- Opening Delimiter -
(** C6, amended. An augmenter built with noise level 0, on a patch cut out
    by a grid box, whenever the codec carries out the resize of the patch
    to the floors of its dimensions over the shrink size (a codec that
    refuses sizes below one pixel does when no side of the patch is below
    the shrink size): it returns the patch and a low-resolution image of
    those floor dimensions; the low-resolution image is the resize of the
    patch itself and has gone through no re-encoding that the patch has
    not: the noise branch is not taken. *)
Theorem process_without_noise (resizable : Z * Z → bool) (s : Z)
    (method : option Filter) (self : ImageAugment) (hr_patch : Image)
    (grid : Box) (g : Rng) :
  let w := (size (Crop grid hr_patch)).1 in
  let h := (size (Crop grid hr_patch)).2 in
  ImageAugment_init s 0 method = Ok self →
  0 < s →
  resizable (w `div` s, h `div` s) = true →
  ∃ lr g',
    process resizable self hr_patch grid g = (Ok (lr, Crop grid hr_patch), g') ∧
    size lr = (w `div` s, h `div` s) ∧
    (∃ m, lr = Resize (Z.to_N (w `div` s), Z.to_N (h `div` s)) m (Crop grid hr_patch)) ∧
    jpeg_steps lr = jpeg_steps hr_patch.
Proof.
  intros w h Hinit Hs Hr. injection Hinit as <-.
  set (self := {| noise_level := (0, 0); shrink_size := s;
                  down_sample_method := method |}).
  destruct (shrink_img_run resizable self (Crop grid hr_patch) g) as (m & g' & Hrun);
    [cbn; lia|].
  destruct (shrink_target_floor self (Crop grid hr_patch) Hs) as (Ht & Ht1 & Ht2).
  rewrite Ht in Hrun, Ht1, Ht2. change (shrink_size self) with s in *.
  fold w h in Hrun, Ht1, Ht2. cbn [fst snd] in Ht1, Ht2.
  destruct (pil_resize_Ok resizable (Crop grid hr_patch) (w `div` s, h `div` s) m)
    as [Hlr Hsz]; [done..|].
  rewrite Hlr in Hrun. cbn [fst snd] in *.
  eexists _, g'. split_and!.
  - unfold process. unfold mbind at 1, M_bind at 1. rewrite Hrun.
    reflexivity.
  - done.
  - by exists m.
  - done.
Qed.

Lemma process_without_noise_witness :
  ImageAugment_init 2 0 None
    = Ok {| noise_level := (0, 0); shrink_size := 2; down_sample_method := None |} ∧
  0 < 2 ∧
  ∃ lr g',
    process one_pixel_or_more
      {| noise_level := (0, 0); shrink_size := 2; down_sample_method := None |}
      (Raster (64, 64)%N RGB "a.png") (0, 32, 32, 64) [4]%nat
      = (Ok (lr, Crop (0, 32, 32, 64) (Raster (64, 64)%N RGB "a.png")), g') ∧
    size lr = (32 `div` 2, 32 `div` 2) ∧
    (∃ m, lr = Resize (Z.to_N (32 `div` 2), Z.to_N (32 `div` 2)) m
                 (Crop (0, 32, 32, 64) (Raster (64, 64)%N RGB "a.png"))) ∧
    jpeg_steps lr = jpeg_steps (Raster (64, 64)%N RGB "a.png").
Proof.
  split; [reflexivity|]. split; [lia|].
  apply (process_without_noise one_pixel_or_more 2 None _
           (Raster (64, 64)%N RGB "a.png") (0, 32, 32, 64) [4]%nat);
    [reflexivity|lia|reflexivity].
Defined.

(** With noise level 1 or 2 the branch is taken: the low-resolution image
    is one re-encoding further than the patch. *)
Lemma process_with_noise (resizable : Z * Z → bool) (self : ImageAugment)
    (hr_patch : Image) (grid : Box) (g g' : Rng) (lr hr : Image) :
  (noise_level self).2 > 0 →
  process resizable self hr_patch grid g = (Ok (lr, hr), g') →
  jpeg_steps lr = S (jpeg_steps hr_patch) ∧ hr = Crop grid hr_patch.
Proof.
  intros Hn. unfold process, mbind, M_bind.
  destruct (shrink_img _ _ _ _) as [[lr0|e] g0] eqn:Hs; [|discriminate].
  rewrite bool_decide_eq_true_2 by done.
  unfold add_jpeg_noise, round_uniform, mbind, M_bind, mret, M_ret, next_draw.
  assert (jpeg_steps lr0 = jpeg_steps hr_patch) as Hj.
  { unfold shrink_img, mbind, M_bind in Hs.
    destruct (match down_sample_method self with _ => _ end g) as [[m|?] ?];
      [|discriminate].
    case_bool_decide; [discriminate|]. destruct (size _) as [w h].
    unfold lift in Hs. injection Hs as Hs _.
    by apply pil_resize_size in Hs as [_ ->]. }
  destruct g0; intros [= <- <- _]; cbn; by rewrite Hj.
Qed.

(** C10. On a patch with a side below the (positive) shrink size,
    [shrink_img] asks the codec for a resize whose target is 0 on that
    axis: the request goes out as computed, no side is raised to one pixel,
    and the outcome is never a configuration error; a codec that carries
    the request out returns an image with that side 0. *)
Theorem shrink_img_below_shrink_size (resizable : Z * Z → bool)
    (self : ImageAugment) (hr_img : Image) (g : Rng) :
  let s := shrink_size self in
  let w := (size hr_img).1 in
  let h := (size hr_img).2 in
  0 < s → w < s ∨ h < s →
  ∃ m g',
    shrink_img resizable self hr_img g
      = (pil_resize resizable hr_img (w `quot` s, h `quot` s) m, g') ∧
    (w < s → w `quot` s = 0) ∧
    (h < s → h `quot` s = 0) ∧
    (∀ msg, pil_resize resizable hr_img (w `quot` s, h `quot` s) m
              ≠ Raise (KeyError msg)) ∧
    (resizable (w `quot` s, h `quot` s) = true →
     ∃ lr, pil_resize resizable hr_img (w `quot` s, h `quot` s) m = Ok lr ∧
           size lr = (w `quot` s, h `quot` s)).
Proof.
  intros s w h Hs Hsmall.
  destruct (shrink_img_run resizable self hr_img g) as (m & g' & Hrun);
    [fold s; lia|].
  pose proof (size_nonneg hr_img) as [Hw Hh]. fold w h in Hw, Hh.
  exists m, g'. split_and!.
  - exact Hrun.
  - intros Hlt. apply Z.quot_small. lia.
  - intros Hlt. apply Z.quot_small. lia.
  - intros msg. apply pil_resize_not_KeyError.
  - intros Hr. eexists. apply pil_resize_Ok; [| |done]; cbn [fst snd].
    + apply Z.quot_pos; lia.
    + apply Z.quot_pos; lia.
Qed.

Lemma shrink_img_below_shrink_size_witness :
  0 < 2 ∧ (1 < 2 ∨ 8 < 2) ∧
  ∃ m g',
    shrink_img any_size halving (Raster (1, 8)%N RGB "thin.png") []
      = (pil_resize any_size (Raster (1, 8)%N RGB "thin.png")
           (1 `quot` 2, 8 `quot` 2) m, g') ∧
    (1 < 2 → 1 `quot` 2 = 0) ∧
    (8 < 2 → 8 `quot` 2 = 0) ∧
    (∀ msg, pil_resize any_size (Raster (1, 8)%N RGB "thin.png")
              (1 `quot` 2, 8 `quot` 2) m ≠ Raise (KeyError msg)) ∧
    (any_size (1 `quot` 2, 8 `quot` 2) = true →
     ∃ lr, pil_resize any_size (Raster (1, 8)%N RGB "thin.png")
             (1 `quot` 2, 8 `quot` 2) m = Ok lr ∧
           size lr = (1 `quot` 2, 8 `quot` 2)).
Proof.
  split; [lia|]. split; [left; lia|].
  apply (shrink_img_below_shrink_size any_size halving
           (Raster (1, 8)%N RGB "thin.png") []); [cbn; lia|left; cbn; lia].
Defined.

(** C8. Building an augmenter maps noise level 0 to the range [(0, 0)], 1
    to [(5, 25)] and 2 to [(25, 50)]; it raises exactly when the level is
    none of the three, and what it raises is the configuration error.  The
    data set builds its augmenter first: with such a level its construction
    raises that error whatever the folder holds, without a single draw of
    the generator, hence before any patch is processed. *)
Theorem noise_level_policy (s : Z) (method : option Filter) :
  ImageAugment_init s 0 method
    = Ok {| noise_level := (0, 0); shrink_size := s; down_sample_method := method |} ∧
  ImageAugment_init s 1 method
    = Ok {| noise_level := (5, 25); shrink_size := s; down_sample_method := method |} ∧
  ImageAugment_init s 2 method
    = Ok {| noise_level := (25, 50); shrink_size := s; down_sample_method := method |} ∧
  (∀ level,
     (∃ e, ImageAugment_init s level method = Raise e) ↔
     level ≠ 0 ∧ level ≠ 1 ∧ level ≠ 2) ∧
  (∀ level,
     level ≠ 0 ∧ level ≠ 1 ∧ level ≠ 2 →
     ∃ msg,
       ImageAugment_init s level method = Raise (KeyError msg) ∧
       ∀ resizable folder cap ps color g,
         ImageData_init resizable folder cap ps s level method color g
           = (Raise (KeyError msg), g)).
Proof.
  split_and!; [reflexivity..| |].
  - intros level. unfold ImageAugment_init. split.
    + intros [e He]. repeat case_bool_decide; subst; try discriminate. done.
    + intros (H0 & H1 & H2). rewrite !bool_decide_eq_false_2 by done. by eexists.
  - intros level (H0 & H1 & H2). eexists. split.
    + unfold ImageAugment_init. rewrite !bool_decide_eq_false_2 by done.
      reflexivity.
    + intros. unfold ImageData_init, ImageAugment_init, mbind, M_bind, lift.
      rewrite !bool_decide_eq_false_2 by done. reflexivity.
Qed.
- Closing Delimiter -
• **WORK TASK**
Your answer should consist of the lines from the line with "size lr = (1" to the line with "(** C8. Building" above, repeated exactly, both ends included.

• **TASK RESULT**
           size lr = (1 `quot` 2, 8 `quot` 2)).
Proof.
  split; [lia|]. split; [left; lia|].
  apply (shrink_img_below_shrink_size any_size halving
           (Raster (1, 8)%N RGB "thin.png") []); [cbn; lia|left; cbn; lia].
Defined.

(** C8. Building an augmenter maps noise level 0 to the range [(0, 0)], 1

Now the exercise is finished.